Many question why test scores are low, yet I believe these good
people are missing the basics of learning and how the brain processes
and retains information.
We all learn differently. I learn best by hearing, writing and seeing
a presentation and least by reading. I find that reading from a hard
copy is far superior to a monitor. I also learn best when I must explain
myself instead of multiple choice. In fact, the item I grew up
disliking the most, writing, turns out to be the most efficient means of
learning for me. I also learned a great deal when I looked up a word
in a dictionary, seeing many other words spelled correctly before I
found the one I was looking for. I learned that an outline reduced
mistakes, organized my thoughts, reduced time I spent actually writing
and improved my retention of the material.

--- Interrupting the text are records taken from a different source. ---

(** [internal/platform/http/auth.go:616-657] createLoginSession *)
Definition createLoginSession (rq : HttpRequest) (user : User) (returnTo method clientID secondFactorMethod : string) : Prog Reply :=
  let authMethods := if decide (method = "oidc") then ["federated"] else ["pwd"] in
  let '(authMethods, assuranceLevel) :=
    if decide (secondFactorMethod = "") then (authMethods, "urn:certus:aal:1")
    else ((authMethods ++ [secondFactorMethod])%list, "urn:certus:aal:2") in
  let* created := CSessionsCreate (u_ID user) (rq_IPAddress rq) (rq_UserAgent rq) authMethods assuranceLevel in
  match created with
  | Err _ =>
      let+ _ := recordAudit rq (event (u_ID user) ("login." +:+ method) clientID OutcomeFailure
                                  {["reason" := VString "session_creation_failed"]}) in
      Ret (writeProblem 500 "server_error" "创建登录会话失败")
  | Ok created =>
      let+ _ := recordAudit rq (event (u_ID user) ("login." +:+ method) clientID OutcomeSuccess ∅) in
      Ret (with_cookie sessionCookieName created.2 (redirect 303 (loginSuccessURL returnTo)))
  end.

(** ** Second factors *)

(** [internal/platform/http/mfa.go:52-60] beginMFAChallenge, its claims *)
Definition mfa_claims (userID returnTo method clientID : string) (now : Time) : Claims :=
  <["purpose" := VString "mfa_login"]> (<["user_id" := VString userID]>
  (<["continue" := VString returnTo]> (<["method" := VString method]> (<["client_id" := VString clientID]>
  (<["iat" := VInt (Unix now)]> {["exp" := VInt (Unix (now + 5 * Minute)%Z)]}))))).

(** [internal/platform/http/mfa.go:50-75] beginMFAChallenge *)
Definition beginMFAChallenge (userID returnTo method clientID : string) : Prog Reply :=
  let* now := CNow in
  let* transaction := CSign (mfa_claims userID returnTo method clientID now) in
  match transaction with
  | Err _ => Ret (writeProblem 500 "server_error" "创建多因素认证请求失败")
  | Ok transaction => Ret (with_cookie mfaCookieName transaction (redirect 303 "/login/mfa"))
  end.

(** [internal/platform/http/mfa.go:190-206] setTrustedDeviceCookie: the cookie. *)
Definition setTrustedDeviceCookie (device : TrustedDeviceToken) : Prog (string * string) :=
  let* now := CNow in
  Ret (if decide (Z.quot (tt_ExpiresAt device - now) Second ≤ 0)%Z then cleared trustedDeviceCookieName
       else (trustedDeviceCookieName, tt_Token device)).

(** [internal/platform/http/mfa.go:160-188] completeLoginWithTrustedDevice: the reply, or the cookies that go
    with the challenge. *)
Definition completeLoginWithTrustedDevice (rq : HttpRequest) (user : User) (returnTo method clientID : string)
    : Prog (Reply + list (string * string)) :=
  match rq_Cookies rq !! trustedDeviceCookieName with
  | None => Ret (inr [])
  | Some cookie =>
      if decide (TrimSpace cookie = "") then Ret (inr [])
      else
        let+ used := mfa_UseTrustedDevice (u_ID user) cookie (rq_UserAgent rq) in
        match used with
        | Err _ => Ret (inr [])
        | Ok None => Ret (inr [cleared trustedDeviceCookieName])
        | Ok (Some replacement) =>
            let+ cookie := setTrustedDeviceCookie replacement in
            let+ _ := recordAudit rq (event (u_ID user) "login.mfa_trusted_device" clientID OutcomeSuccess ∅) in
            let+ r := createLoginSession rq user returnTo method clientID "trusted_device" in
            Ret (inl (with_cookies [cookie] r))
        end
  end.

(** [internal/platform/http/auth.go:592-614] completeLogin *)
Definition completeLogin (rq : HttpRequest) (user : User) (returnTo method clientID : string) : Prog Reply :=
  let+ required := mfa_RequiresChallenge (cfg_MFAService cfg) (u_ID user) in
  match required with
  | Err _ =>
      let+ _ := recordAudit rq (event (u_ID user) ("login." +:+ method) clientID OutcomeFailure
                                  {["reason" := VString "mfa_unavailable"]}) in
      Ret (writeProblem 503 "mfa_unavailable" "多因素认证暂时不可用，已拒绝降级登录")
  | Ok true =>
      try+ cookies := completeLoginWithTrustedDevice rq user returnTo method clientID in
      let+ r := beginMFAChallenge (u_ID user) returnTo method clientID in
      Ret (with_cookies cookies r)
  | Ok false => createLoginSession rq user returnTo method clientID ""
  end.

(** [internal/platform/http/mfa.go:220-247] mfaLoginTransaction: the user, the page to return to, the
    method and the client. *)
Definition mfaLoginTransaction (rq : HttpRequest) : Prog (option (string * string * string * string)) :=
  match rq_Cookies rq !! mfaCookieName with
  | None => Ret None
  | Some cookie =>
      let* claims := CVerify cookie in
      match claims with
      | Err _ => Ret None
      | Ok claims =>
          let userID := claim_string claims "user_id" in
          let returnTo := claim_string claims "continue" in
          let method := claim_string claims "method" in
          let* now := CNow in
          let now := Unix now in
          if decide (claim_string claims "purpose" ≠ "mfa_login" ∨ ValidUserID userID = false ∨ validatedReturnTo returnTo = "" ∨
                     method ∉ ["password"; "ldap"; "oidc"] ∨ claim_int claims "exp" ≤ now ∨ now + 30 < claim_int claims "iat")%Z
          then Ret None
          else Ret (Some (userID, returnTo, method, claim_string claims "client_id"))
      end
  end.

The purpose of K-12 is what? To me it is to teach me the basics so
that by grade 12 I know how to teach myself. However, today’s K-12
presentation of material does not utilize repetition nor use multiple
senses at the same time.
I have always questioned school systems’ use of calculators and
computers in K-12. The material we learned before these great tools was
no less than that taught today. I took the same high math without the
high-tech tools. I grew up without using a calculator and computer, yet
when I used one for the first time in 1984, it took very little time
to learn the software, I had a true appreciation for its power.
Before one can run, one must learn to stand, crawl and walk. Skipping the basics is not really learning.
EDITORS NOTE: Published in Fort Wayne Journal Gazette 20150203.